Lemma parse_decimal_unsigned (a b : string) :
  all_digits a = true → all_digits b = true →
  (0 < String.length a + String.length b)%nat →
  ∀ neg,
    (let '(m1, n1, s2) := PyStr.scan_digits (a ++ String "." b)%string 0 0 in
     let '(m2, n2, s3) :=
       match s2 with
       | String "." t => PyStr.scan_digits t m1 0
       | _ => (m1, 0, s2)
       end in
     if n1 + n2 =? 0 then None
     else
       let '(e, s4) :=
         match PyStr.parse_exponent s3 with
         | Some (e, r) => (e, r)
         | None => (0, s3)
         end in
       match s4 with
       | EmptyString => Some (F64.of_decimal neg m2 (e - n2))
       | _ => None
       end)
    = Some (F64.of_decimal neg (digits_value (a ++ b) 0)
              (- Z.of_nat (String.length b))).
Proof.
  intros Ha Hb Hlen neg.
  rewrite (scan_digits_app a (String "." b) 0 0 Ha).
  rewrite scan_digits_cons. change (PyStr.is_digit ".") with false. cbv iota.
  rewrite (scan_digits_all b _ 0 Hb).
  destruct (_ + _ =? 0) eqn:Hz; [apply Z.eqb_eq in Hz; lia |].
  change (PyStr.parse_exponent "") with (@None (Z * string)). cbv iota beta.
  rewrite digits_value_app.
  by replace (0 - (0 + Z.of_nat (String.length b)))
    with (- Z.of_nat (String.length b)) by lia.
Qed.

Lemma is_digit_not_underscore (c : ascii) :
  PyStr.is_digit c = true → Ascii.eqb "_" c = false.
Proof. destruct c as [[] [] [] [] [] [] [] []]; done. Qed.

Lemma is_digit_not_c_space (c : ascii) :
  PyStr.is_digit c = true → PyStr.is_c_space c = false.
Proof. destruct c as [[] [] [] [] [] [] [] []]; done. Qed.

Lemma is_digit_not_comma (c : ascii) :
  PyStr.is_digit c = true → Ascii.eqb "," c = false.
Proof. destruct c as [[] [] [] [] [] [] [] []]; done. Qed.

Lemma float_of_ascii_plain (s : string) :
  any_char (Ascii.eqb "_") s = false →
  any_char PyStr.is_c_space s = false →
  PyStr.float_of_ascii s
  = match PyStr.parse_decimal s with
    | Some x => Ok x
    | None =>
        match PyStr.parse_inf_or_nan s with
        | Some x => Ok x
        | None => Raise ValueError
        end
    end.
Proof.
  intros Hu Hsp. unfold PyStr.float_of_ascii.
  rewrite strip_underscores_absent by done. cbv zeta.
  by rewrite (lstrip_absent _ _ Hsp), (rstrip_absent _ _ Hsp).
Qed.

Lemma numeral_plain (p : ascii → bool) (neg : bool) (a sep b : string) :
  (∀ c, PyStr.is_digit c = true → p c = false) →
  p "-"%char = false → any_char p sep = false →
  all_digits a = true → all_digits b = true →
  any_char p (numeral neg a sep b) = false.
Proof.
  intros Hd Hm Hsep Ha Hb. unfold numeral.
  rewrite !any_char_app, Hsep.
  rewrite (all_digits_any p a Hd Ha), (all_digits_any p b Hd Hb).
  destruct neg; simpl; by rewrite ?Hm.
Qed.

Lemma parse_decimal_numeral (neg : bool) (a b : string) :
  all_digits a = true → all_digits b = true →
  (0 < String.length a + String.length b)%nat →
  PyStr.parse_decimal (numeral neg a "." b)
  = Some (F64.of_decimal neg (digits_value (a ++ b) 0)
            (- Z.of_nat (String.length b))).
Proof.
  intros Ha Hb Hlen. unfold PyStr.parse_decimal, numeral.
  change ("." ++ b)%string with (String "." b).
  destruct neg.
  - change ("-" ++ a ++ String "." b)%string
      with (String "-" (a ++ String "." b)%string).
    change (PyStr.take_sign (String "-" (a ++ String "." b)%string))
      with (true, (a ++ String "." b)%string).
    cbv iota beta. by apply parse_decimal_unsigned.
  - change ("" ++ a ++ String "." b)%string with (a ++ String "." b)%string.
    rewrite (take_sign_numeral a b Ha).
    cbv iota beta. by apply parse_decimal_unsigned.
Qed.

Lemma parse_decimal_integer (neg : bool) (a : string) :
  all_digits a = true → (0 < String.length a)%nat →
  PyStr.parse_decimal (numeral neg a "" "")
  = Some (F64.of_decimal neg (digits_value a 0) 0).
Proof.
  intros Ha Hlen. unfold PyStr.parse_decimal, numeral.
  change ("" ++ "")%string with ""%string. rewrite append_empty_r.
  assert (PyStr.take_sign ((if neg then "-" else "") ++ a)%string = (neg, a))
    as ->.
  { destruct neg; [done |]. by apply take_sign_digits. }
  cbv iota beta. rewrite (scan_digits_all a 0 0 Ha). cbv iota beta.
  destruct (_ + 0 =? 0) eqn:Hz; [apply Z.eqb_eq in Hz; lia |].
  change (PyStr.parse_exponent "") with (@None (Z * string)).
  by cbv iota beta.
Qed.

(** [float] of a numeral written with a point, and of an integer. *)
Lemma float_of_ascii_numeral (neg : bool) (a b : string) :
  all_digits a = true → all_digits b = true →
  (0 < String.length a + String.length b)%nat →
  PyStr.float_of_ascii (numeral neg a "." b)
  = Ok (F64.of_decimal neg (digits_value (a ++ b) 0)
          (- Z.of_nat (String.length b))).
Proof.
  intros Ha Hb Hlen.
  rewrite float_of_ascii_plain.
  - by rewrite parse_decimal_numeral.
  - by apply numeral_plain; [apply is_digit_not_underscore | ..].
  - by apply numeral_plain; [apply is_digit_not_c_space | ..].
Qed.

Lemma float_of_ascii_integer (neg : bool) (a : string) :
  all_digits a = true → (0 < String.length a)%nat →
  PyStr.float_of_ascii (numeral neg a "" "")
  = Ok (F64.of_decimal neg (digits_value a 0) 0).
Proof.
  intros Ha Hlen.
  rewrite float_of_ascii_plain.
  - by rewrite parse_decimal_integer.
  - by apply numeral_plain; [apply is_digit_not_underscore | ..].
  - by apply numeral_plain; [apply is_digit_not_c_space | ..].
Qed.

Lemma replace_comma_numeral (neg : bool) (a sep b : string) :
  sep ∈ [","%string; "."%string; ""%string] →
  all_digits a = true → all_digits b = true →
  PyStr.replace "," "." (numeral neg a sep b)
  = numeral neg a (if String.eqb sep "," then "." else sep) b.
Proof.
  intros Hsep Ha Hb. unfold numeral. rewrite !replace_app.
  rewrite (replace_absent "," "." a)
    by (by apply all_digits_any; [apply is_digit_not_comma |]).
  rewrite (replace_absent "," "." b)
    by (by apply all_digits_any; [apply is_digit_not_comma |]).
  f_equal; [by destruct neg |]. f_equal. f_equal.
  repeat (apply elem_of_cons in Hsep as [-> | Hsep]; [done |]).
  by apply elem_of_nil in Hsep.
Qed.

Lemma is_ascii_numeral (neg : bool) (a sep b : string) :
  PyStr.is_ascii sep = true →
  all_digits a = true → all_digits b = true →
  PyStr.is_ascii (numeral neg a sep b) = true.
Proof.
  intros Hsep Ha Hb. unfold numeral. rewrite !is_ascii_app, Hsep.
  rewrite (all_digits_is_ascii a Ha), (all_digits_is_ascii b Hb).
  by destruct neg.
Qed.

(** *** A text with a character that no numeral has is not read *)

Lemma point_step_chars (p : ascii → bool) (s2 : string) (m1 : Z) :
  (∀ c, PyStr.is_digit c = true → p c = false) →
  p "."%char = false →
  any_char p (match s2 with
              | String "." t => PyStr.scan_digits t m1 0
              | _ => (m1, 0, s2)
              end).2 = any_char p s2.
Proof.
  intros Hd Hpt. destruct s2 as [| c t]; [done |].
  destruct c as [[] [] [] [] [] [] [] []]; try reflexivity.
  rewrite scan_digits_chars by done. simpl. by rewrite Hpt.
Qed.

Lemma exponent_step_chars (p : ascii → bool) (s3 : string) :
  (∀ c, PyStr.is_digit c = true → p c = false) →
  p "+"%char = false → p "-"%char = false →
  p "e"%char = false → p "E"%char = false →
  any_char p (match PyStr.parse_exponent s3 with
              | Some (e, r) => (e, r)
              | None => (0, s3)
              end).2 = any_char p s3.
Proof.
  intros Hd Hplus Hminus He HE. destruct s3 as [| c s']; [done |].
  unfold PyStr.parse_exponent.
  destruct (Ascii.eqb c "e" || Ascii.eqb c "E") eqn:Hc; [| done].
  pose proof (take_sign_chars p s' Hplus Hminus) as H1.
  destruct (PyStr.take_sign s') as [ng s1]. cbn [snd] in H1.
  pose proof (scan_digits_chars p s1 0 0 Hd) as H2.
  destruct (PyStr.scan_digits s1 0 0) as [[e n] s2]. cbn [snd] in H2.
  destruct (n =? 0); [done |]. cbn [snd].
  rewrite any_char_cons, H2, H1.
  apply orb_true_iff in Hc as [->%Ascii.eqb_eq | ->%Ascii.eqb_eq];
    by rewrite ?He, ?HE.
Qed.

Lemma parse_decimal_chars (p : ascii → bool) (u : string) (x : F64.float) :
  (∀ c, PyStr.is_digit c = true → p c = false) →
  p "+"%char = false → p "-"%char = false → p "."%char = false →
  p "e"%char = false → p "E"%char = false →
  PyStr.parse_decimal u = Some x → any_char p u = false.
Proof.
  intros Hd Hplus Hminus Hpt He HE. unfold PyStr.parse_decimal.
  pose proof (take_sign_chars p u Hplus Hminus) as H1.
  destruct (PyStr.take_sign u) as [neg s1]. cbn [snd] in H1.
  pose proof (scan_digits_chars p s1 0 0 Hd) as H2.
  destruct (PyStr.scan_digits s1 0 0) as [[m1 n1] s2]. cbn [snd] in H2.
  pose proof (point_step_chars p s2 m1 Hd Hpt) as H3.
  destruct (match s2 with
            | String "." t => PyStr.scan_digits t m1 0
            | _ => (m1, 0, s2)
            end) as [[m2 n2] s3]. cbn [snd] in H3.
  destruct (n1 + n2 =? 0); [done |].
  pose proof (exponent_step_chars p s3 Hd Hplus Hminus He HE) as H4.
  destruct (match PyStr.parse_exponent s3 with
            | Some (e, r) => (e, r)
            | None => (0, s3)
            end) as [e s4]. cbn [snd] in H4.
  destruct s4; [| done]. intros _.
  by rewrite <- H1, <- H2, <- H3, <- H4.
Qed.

━━━━━━━━━━━━━━━━━━━━

Try it >>
Show all lines from the records above where the word "bool" occurs.

Exercise result >>
Lemma numeral_plain (p : ascii → bool) (neg : bool) (a sep b : string) :
Lemma parse_decimal_numeral (neg : bool) (a b : string) :
Lemma parse_decimal_integer (neg : bool) (a : string) :
Lemma float_of_ascii_numeral (neg : bool) (a b : string) :
Lemma float_of_ascii_integer (neg : bool) (a : string) :
Lemma replace_comma_numeral (neg : bool) (a sep b : string) :
Lemma is_ascii_numeral (neg : bool) (a sep b : string) :
Lemma point_step_chars (p : ascii → bool) (s2 : string) (m1 : Z) :
Lemma exponent_step_chars (p : ascii → bool) (s3 : string) :
Lemma parse_decimal_chars (p : ascii → bool) (u : string) (x : F64.float) :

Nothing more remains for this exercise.